Steiber, NadiaORCID: https://orcid.org/0000-0002-9425-8840 (2014) Retirement Effects, Quality of Life. In: Michalos, Alex C., (ed.) Encyclopedia of Quality of Life and Well-Being Research. Dordrecht: Springer Science+Business Media, pp. 5555-5559. https://doi.org/10.1007/978-94-007-0753-5_2159
Full text not available from this repository.Abstract
This entry is concerned with the impact of the transition from work to retirement on the QoL of individuals. Retirement in this entry refers to the commencement of the stage in a person's life course in which he/she is no longer gainfully employed (full retirement), although gradual retirement (involving work hour reductions and phasing into retirement) will also be considered. Moreover, we differentiate between regular retirement at the standard age for retirement and early retirement. The eligibility ages for public old-age benefits vary across countries and in some countries also between women and men. Pensionable age is defined by the OECD (2011) as the age at which people can first draw full benefits (i.e. without actuarial reduction for early retirement). In many countries, it is identical to the normal pension age set out in legislation.

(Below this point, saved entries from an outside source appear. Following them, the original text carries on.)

(* ===== verification/MoveFormat.v ===== *)
(** The binary format of Move modules as far as the bytecode verifier and the interpreter look at
    it ([external-crates/move/crates/move-binary-format/src]): ability sets, signature tokens, the
    tables of a module or script ([file_format.rs], [binary_views.rs], [access.rs]) and the
    instructions ([Bytecode]).

    Indexes into tables, offsets and sets of abilities are integers; a table is a list, and
    indexing out of its bounds panics.  Bytes are integers, and a name, an address or the value of a
    constant is a list of bytes.  The tables that modules and scripts share ([CommonTables] in the
    serializer and the deserializer) are a record of their own. *)
From S2P Require Import Prelude.

(** * Partial results of the VM *)

(** The status codes that the modelled code returns. *)
Inductive StatusCode :=
  | VERIFIER_INVARIANT_VIOLATION
  | UNKNOWN_INVARIANT_VIOLATION_ERROR
  | INVALID_OPERATION_IN_SCRIPT
  | CONSTRAINT_NOT_SATISFIED
  | EMPTY_CODE_UNIT
  | INVALID_FALL_THROUGH
  | VALUE_STACK_PUSH_OVERFLOW
  | NEGATIVE_STACK_SIZE_WITHIN_BLOCK
  | POSITIVE_STACK_SIZE_AT_BLOCK_END
  | VALUE_STACK_OVERFLOW
  | STLOC_UNSAFE_TO_DESTROY_ERROR
  | MOVELOC_UNAVAILABLE_ERROR
  | COPYLOC_UNAVAILABLE_ERROR
  | BORROWLOC_UNAVAILABLE_ERROR
  | UNSAFE_RET_UNUSED_VALUES_WITHOUT_DROP
  | INVALID_LOOP_SPLIT
  | LOOP_MAX_DEPTH_REACHED
  | BAD_MAGIC | UNKNOWN_VERSION | MALFORMED | BAD_HEADER_TABLE | DUPLICATE_TABLE | TRAILING_BYTES
  | UNKNOWN_TABLE_TYPE | UNKNOWN_SERIALIZED_TYPE | UNKNOWN_NATIVE_STRUCT_FLAG | UNKNOWN_OPCODE | UNKNOWN_ABILITY
  | INVALID_FLAG_BITS | BAD_U16 | BAD_U32 | BAD_U64 | BAD_U128 | BAD_U256
  | NO_MODULE_HANDLES | INDEX_OUT_OF_BOUNDS | TOO_MANY_LOCALS | NUMBER_OF_TYPE_ARGUMENTS_MISMATCH
  | TOO_MANY_TYPE_PARAMETERS | TOO_MANY_PARAMETERS | TOO_MANY_TYPE_NODES | TOO_MANY_VECTOR_ELEMENTS | IDENTIFIER_TOO_LONG
  | MAX_FUNCTION_DEFINITIONS_REACHED | MAX_STRUCT_DEFINITIONS_REACHED | MAX_FIELD_DEFINITIONS_REACHED
  | MALFORMED_CONSTANT_DATA | INVALID_CONSTANT_TYPE
  | DUPLICATE_ELEMENT | DUPLICATE_ACQUIRES_ANNOTATION | ZERO_SIZED_STRUCT | INVALID_MODULE_HANDLE | UNIMPLEMENTED_HANDLE
  | INVALID_PHANTOM_TYPE_PARAM_POSITION | INVALID_SIGNATURE_TOKEN | GENERIC_MEMBER_OPCODE_MISMATCH
  | INVALID_FRIEND_DECL_WITH_SELF | INVALID_FRIEND_DECL_WITH_MODULES_OUTSIDE_ACCOUNT_ADDRESS
  | FIELD_MISSING_TYPE_ABILITY | RECURSIVE_STRUCT_DEFINITION | LOOP_IN_INSTANTIATION_GRAPH
  | MISSING_ACQUIRES_ANNOTATION | EXTRANEOUS_ACQUIRES_ANNOTATION | INVALID_ACQUIRES_ANNOTATION
  | INVALID_MAIN_FUNCTION_SIGNATURE | VERIFICATION_ERROR | TOO_MANY_BACK_EDGES | TOO_MANY_BASIC_BLOCKS
  | INVALID_LOOP_BREAK | INVALID_LOOP_CONTINUE
  | POP_WITHOUT_DROP_ABILITY | BR_TYPE_MISMATCH_ERROR | STLOC_TYPE_MISMATCH_ERROR | ABORT_TYPE_MISMATCH_ERROR
  | RET_TYPE_MISMATCH_ERROR | FREEZEREF_TYPE_MISMATCH_ERROR | BORROWFIELD_TYPE_MISMATCH_ERROR | BORROWFIELD_BAD_FIELD_ERROR
  | BORROWLOC_REFERENCE_ERROR | BORROWGLOBAL_TYPE_MISMATCH_ERROR | BORROWGLOBAL_WITHOUT_KEY_ABILITY | CALL_TYPE_MISMATCH_ERROR
  | PACK_TYPE_MISMATCH_ERROR | UNPACK_TYPE_MISMATCH_ERROR | EXISTS_WITHOUT_KEY_ABILITY_OR_BAD_ARGUMENT
  | MOVEFROM_WITHOUT_KEY_ABILITY | MOVEFROM_TYPE_MISMATCH_ERROR | MOVETO_WITHOUT_KEY_ABILITY | MOVETO_TYPE_MISMATCH_ERROR
  | TYPE_MISMATCH | COPYLOC_WITHOUT_COPY_ABILITY | READREF_WITHOUT_COPY_ABILITY | READREF_TYPE_MISMATCH_ERROR
  | WRITEREF_NO_MUTABLE_REFERENCE_ERROR | WRITEREF_WITHOUT_DROP_ABILITY | WRITEREF_TYPE_MISMATCH_ERROR
  | INTEGER_OP_TYPE_MISMATCH_ERROR | BOOLEAN_OP_TYPE_MISMATCH_ERROR | EQUALITY_OP_TYPE_MISMATCH_ERROR
  | EMPTY_VALUE_STACK
  | EXECUTION_STACK_OVERFLOW
  | CALL_STACK_OVERFLOW
  | PC_OVERFLOW
  | ABORTED
  | OTHER_STATUS (code : Z).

In others, it is possible to retire earlier than the normal age without an "actuarial" reduction in pension benefits (given a long duration of benefit payment and fulfilment of contribution requirements). Finally, some countries do not have a normal pension age, but define a corridor (i.e. a range of ages) at which the pension may first be drawn. Pensionable ages as defined by the OECD (2011) are designed to be comparable between countries (see table below for overview).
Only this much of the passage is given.